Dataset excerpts
[Start of Attachment]
(** X10. The two public requests, [GetFormContentByUrl] and [SubmitForm],
    change nothing of a stored form but its visits and submissions
    counters: id, owner, creation time, published flag, name, description,
    content and share URL of every row are afterwards what they were. *)
Theorem public_request_changes_only_counters
    (e : env) (r : request) (s : store) (i : nat) (f : Form.t) :
  owner_scoped r = false →
  forms s !! i = Some f →
  ∃ visits submissions : Z,
    forms (snd (serve e r s)) !! i =
      Some (Form.mk (Form.id f) (Form.userId f) (Form.createdAt f)
                    (Form.published f) (Form.name f) (Form.description f)
                    (Form.content f) visits submissions (Form.shareURL f)).
Proof.
  intros Hr Hi.
  destruct r; simpl in Hr; try discriminate; simpl; unfold reply.
  - unfold GetFormContentByUrl, mbind, action_bind.
    destruct (update_row_cases (where_url formUrl)
                (Form.increment_visits 1) s i f Hi) as [Hrow|[_ Hrow]];
      destruct (prisma.update _ _ s) as [[form|err] s']; simpl in *;
      rewrite Hrow; destruct f; simpl; eauto.
  - unfold SubmitForm, mbind, action_bind.
    destruct (update_row_cases (where_url_published formUrl)
                (Form.increment_submissions 1) s i f Hi) as [Hrow|[_ Hrow]];
      destruct (prisma.update _ _ s) as [[form|err] s']; simpl in *;
      rewrite Hrow; destruct f; simpl; eauto.
Qed.

Lemma public_request_changes_only_counters_witness :
  ∃ visits submissions : Z,
    forms (snd (serve anonymous (ReqSubmitForm "tok-5" "{}") shared_store))
      !! 1%nat =
      Some (Form.mk 2 "user_bob" 950 true "Quiz" None "[]"
                    visits submissions "tok-5").
Proof.
  apply (public_request_changes_only_counters anonymous
           (ReqSubmitForm "tok-5" "{}") shared_store 1%nat quiz).
  - reflexivity.
  - reflexivity.
Defined.

(** X11. Stored submissions are never removed, changed or reordered: along
    any sequence of requests the submissions table only grows at its end. *)
Theorem submissions_append_only (trace : list (env * request)) (s : store) :
  formSubmissions s `prefix_of` formSubmissions (run trace s).
Proof.
  revert s. induction trace as [|[e r] trace IH]; intros s; simpl; [done |].
  etrans; [| apply IH].
  destruct (serve_write e r s); simpl; try done.
  by apply prefix_app_r.
Qed.

(** ** Operations in sequence *)

Lemma same_url_same_row s i f g :
  wf s → forms s !! i = Some f → g ∈ forms s →
  Form.shareURL g = Form.shareURL f → g = f.
Proof.
  intros [_ Hurl _] Hi Hg Heq.
  apply list_elem_of_lookup in Hg as [j Hj].
  assert (j = i) as ->; [| congruence].
  eapply NoDup_lookup; [exact Hurl | |].
  - rewrite list_lookup_fmap, Hj. reflexivity.
  - rewrite list_lookup_fmap, Hi. simpl. by rewrite Heq.
Qed.

Lemma updated_store_wf (data : Form.t → Form.t) s i f :
  evolves f (data f) → wf s → forms s !! i = Some f →
  wf (mkStore (<[i := data f]> (forms s)) (formSubmissions s)
              (nextFormId s) (nextSubmissionId s)).
Proof.
  intros (Eid & _ & Eurl & _) [Hid Hurl Hnext] Hi.
  constructor; simpl.
  - by rewrite (fmap_insert_same Form.id _ _ f).
  - by rewrite (fmap_insert_same Form.shareURL _ _ f).
  - apply Forall_insert; [exact Hnext |].
    rewrite Eid. apply (Forall_lookup_1 _ _ _ _ Hnext Hi).
Qed.

(** X12. A created form can be read back: when [CreateForm] succeeds for
    user [u] and returns an id, [GetFormById] with that id, called by [u] on
    the resulting store, returns a form with that id, owned by [u], with the
    name and description that were passed in. *)
Theorem CreateForm_then_GetFormById
    (e e' : env) (u : User.t) (data : formSchemaType) (s : store) :
  wf s →
  (4 ≤ String.length (name data))%nat →
  currentUser e = Some u →
  currentUser e' = Some u →
  uuid e ∉ Form.shareURL <$> forms s →
  ∃ (id : Z) (form : Form.t) (s' : store),
    CreateForm e data s = (Ok id, s') ∧
    GetFormById e' id s' = (Ok (Some form), s') ∧
    Form.id form = id ∧
    Form.userId form = User.id u ∧
    Form.name form = name data ∧
    Form.description form = description data.
Proof.
  intros Hwf Hlong Hu Hu' Hfresh.
  set (form := prisma.new_form e s (User.id u) (name data) (description data)).
  set (s' := mkStore (forms s ++ [form]) (formSubmissions s)
                     (nextFormId s + 1) (nextSubmissionId s)).
  assert (CreateForm e data s = (Ok (Form.id form), s')) as Hcreate.
  { unfold CreateForm, formSchema.safeParse.
    rewrite bool_decide_eq_true_2 by lia. simpl. rewrite Hu.
    unfold mbind, action_bind, prisma.create.
    rewrite decide_False by exact Hfresh. reflexivity. }
  assert (wf s') as Hwf'.
  { pose proof (create_wf e (User.id u) (name data) (description data) s Hwf) as H'.
    unfold prisma.create in H'. by rewrite decide_False in H' by exact Hfresh. }
  assert (forms s' !! length (forms s) = Some form) as Hlast.
  { simpl. apply list_lookup_middle. reflexivity. }
  exists (Form.id form), form, s'. split_and!; try reflexivity; [exact Hcreate |].
  unfold GetFormById, prisma.findUnique. rewrite Hu'.
  by rewrite (find_by_user_id s' u _ form Hwf' Hlast eq_refl).
Qed.

Lemma CreateForm_then_GetFormById_witness :
  ∃ (id : Z) (form : Form.t) (s' : store),
    CreateForm as_alice (mkData "Poll" None) shared_store = (Ok id, s') ∧
    GetFormById as_alice id s' = (Ok (Some form), s') ∧
    Form.id form = id ∧
    Form.userId form = User.id alice ∧
    Form.name form = "Poll" ∧
    Form.description form = None.
Proof.
  apply (CreateForm_then_GetFormById as_alice as_alice alice
           (mkData "Poll" None) shared_store).
  - exact wf_shared_store.
  - simpl. lia.
  - reflexivity.
  - reflexivity.
  - apply (bool_decide_unpack _). vm_compute. exact I.
Defined.

(** X13. Content written by [UpdateFormContent] is what is read afterwards:
    when user [u] overwrites the content of a form they own, [GetFormById]
    by [u] returns the form that the update returned, with the new content,
    and the public [GetFormContentByUrl] on its share URL returns the new
    content too, whether or not the form is published. *)
Theorem UpdateFormContent_then_read
    (e e' : env) (u : User.t) (jsonContent : string)
    (s : store) (i : nat) (f : Form.t) :
  wf s →
  currentUser e = Some u →
  forms s !! i = Some f →
  Form.userId f = User.id u →
  ∃ (f' : Form.t) (s' : store),
    UpdateFormContent e (Form.id f) jsonContent s = (Ok f', s') ∧
    GetFormById e (Form.id f) s' = (Ok (Some f'), s') ∧
    Form.content f' = jsonContent ∧
    fst (GetFormContentByUrl e' (Form.shareURL f) s') = Ok jsonContent.
Proof.
  intros Hwf Hu Hi Hown.
  set (f' := Form.set_content jsonContent f).
  set (s' := mkStore (<[i := f']> (forms s)) (formSubmissions s)
                     (nextFormId s) (nextSubmissionId s)).
  assert (wf s') as Hwf'.
  { apply updated_store_wf; [apply evolves_set_content | done | done]. }
  assert (forms s' !! i = Some f') as Hi'.
  { simpl. apply list_lookup_insert_eq. eapply lookup_lt_Some, Hi. }
  exists f', s'. split_and!.
  - unfold UpdateFormContent. rewrite Hu. by apply update_by_user_id.
  - unfold GetFormById, prisma.findUnique. rewrite Hu.
    change (Form.id f) with (Form.id f').
    by rewrite (find_by_user_id s' u i f' Hwf' Hi' Hown).
  - reflexivity.
  - unfold GetFormContentByUrl, mbind, action_bind.
    change (Form.shareURL f) with (Form.shareURL f').
    by rewrite (update_by_url _ s' i f' Hwf' Hi').
Qed.

Lemma UpdateFormContent_then_read_witness :
  ∃ (f' : Form.t) (s' : store),
    UpdateFormContent as_alice 1 "[7]" shared_store = (Ok f', s') ∧
    GetFormById as_alice 1 s' = (Ok (Some f'), s') ∧
    Form.content f' = "[7]" ∧
    fst (GetFormContentByUrl anonymous "tok-1" s') = Ok "[7]".
Proof.
  apply (UpdateFormContent_then_read as_alice anonymous alice "[7]"
           shared_store 0%nat survey).
  - exact wf_shared_store.
  - reflexivity.
  - reflexivity.
  - reflexivity.
Defined.

(** X14. Publishing is what opens a form to submissions: on the share URL
    of an unpublished form [SubmitForm] throws P2025 and changes nothing;
    once its owner has called [PublishForm], the same [SubmitForm] succeeds,
    returns the form with its submissions counter one higher and published,
    and stores one more submission. *)
Theorem publish_opens_submissions
    (e e' : env) (u : User.t) (content : string)
    (s : store) (i : nat) (f : Form.t) :
  wf s →
  currentUser e = Some u →
  forms s !! i = Some f →
  Form.userId f = User.id u →
  Form.published f = false →
  SubmitForm e' (Form.shareURL f) content s = (Throw P2025, s) ∧
  ∃ (f1 : Form.t) (s1 : store) (f2 : Form.t) (s2 : store),
    PublishForm e (Form.id f) s = (Ok f1, s1) ∧
    SubmitForm e' (Form.shareURL f) content s1 = (Ok f2, s2) ∧
    Form.published f2 = true ∧
    Form.submissions f2 = Form.submissions f + 1 ∧
    length (formSubmissions s2) = S (length (formSubmissions s)).
Proof.
  intros Hwf Hu Hi Hown Hdraft. split.
  - unfold SubmitForm, mbind, action_bind.
    rewrite update_missing; [reflexivity |].
    intros g Hg [Hurl Hpub].
    rewrite (same_url_same_row s i f g Hwf Hi Hg Hurl) in Hpub. congruence.
  - set (f1 := Form.set_published true f).
    set (s1 := mkStore (<[i := f1]> (forms s)) (formSubmissions s)
                       (nextFormId s) (nextSubmissionId s)).
    assert (wf s1) as Hwf1.
    { apply updated_store_wf; [apply evolves_set_published | done | done]. }
    assert (forms s1 !! i = Some f1) as Hi1.
    { simpl. apply list_lookup_insert_eq. eapply lookup_lt_Some, Hi. }
    exists f1, s1, (Form.increment_submissions 1 f1). eexists.
    split_and!.
    + unfold PublishForm. rewrite Hu. by apply update_by_user_id.
    + unfold SubmitForm, mbind, action_bind.
      change (Form.shareURL f) with (Form.shareURL f1).
      rewrite (update_by_url_published _ s1 i f1 Hwf1 Hi1 eq_refl).
      reflexivity.
    + reflexivity.
    + reflexivity.
    + simpl. rewrite length_app. simpl. lia.
Qed.

Lemma publish_opens_submissions_witness :
  SubmitForm anonymous "tok-1" "{}" shared_store = (Throw P2025, shared_store) ∧
  ∃ (f1 : Form.t) (s1 : store) (f2 : Form.t) (s2 : store),
    PublishForm as_alice 1 shared_store = (Ok f1, s1) ∧
    SubmitForm anonymous "tok-1" "{}" s1 = (Ok f2, s2) ∧
    Form.published f2 = true ∧
    Form.submissions f2 = 2 ∧
    length (formSubmissions s2) = 2%nat.
Proof.
  apply (publish_opens_submissions as_alice anonymous alice "{}"
           shared_store 0%nat survey).
  - exact wf_shared_store.
  - reflexivity.
  - reflexivity.
  - reflexivity.
  - reflexivity.
Defined.

Lemma increment_visits_twice n f :
  Form.increment_visits n (Form.increment_visits 1 f) =
  Form.increment_visits (1 + n) f.
Proof. destruct f. unfold Form.increment_visits. simpl. f_equal. lia. Qed.

Lemma increment_visits_zero f : Form.increment_visits 0 f = f.
Proof. destruct f. unfold Form.increment_visits. simpl. f_equal. lia. Qed.

(** X15. Visits count fetches: after [n] calls of [GetFormContentByUrl] on
    the share URL of a stored form, one after the other and by whatever
    callers, that form has its visits counter exactly [n] higher, and
    nothing else in the store has changed. *)
Theorem visits_count_fetches
    (callers : list env) (formUrl : string) (s : store) (i : nat) (f : Form.t) :
  wf s →
  forms s !! i = Some f →
  Form.shareURL f = formUrl →
  run ((λ e, (e, ReqGetFormContentByUrl formUrl)) <$> callers) s =
    mkStore (<[i := Form.increment_visits (Z.of_nat (length callers)) f]>
               (forms s))
            (formSubmissions s) (nextFormId s) (nextSubmissionId s) ∧
  Form.visits (Form.increment_visits (Z.of_nat (length callers)) f) =
    Form.visits f + Z.of_nat (length callers).
Proof.
  intros Hwf Hi <-. split; [| reflexivity].
  revert s f Hwf Hi.
  induction callers as [|e callers IH]; intros s f Hwf Hi.
  - simpl. rewrite increment_visits_zero, list_insert_id by done. by destruct s.
  - set (f1 := Form.increment_visits 1 f).
    set (s1 := mkStore (<[i := f1]> (forms s)) (formSubmissions s)
                       (nextFormId s) (nextSubmissionId s)).
    assert (snd (serve e (ReqGetFormContentByUrl (Form.shareURL f)) s) = s1)
      as Hstep.
    { simpl. unfold reply, GetFormContentByUrl, mbind, action_bind.
      by rewrite (update_by_url _ s i f Hwf Hi). }
    assert (wf s1) as Hwf1.
    { apply updated_store_wf; [apply evolves_increment_visits | done | done]. }
    assert (forms s1 !! i = Some f1) as Hi1.
    { simpl. apply list_lookup_insert_eq. eapply lookup_lt_Some, Hi. }
    rewrite fmap_cons.
    change (run ((e, ReqGetFormContentByUrl (Form.shareURL f)) :: ?t) s)
      with (run t (snd (serve e (ReqGetFormContentByUrl (Form.shareURL f)) s))).
    rewrite Hstep.
    change (Form.shareURL f) with (Form.shareURL f1).
    rewrite (IH s1 f1 Hwf1 Hi1). unfold s1, f1. simpl forms.
    rewrite list_insert_insert_eq, increment_visits_twice.
    simpl. do 2 f_equal. f_equal. lia.
Qed.

Lemma visits_count_fetches_witness :
  run [(anonymous, ReqGetFormContentByUrl "tok-1");
       (as_bob, ReqGetFormContentByUrl "tok-1");
       (as_alice, ReqGetFormContentByUrl "tok-1")] shared_store =
    mkStore [Form.increment_visits 3 survey; quiz] [answer] 3 2 ∧
  Form.visits (Form.increment_visits 3 survey) = Form.visits survey + 3.
Proof.
  apply (visits_count_fetches [anonymous; as_bob; as_alice] "tok-1"
           shared_store 0%nat survey).
  - exact wf_shared_store.
  - reflexivity.
  - reflexivity.
Defined.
[End of Attachment]
Please transcribe the records exactly from their first line through the line holding "(** X11. Stored", and leave out all others.

(** X10. The two public requests, [GetFormContentByUrl] and [SubmitForm],
    change nothing of a stored form but its visits and submissions
    counters: id, owner, creation time, published flag, name, description,
    content and share URL of every row are afterwards what they were. *)
Theorem public_request_changes_only_counters
    (e : env) (r : request) (s : store) (i : nat) (f : Form.t) :
  owner_scoped r = false →
  forms s !! i = Some f →
  ∃ visits submissions : Z,
    forms (snd (serve e r s)) !! i =
      Some (Form.mk (Form.id f) (Form.userId f) (Form.createdAt f)
                    (Form.published f) (Form.name f) (Form.description f)
                    (Form.content f) visits submissions (Form.shareURL f)).
Proof.
  intros Hr Hi.
  destruct r; simpl in Hr; try discriminate; simpl; unfold reply.
  - unfold GetFormContentByUrl, mbind, action_bind.
    destruct (update_row_cases (where_url formUrl)
                (Form.increment_visits 1) s i f Hi) as [Hrow|[_ Hrow]];
      destruct (prisma.update _ _ s) as [[form|err] s']; simpl in *;
      rewrite Hrow; destruct f; simpl; eauto.
  - unfold SubmitForm, mbind, action_bind.
    destruct (update_row_cases (where_url_published formUrl)
                (Form.increment_submissions 1) s i f Hi) as [Hrow|[_ Hrow]];
      destruct (prisma.update _ _ s) as [[form|err] s']; simpl in *;
      rewrite Hrow; destruct f; simpl; eauto.
Qed.

Lemma public_request_changes_only_counters_witness :
  ∃ visits submissions : Z,
    forms (snd (serve anonymous (ReqSubmitForm "tok-5" "{}") shared_store))
      !! 1%nat =
      Some (Form.mk 2 "user_bob" 950 true "Quiz" None "[]"
                    visits submissions "tok-5").
Proof.
  apply (public_request_changes_only_counters anonymous
           (ReqSubmitForm "tok-5" "{}") shared_store 1%nat quiz).
  - reflexivity.
  - reflexivity.
Defined.

(** X11. Stored submissions are never removed, changed or reordered: along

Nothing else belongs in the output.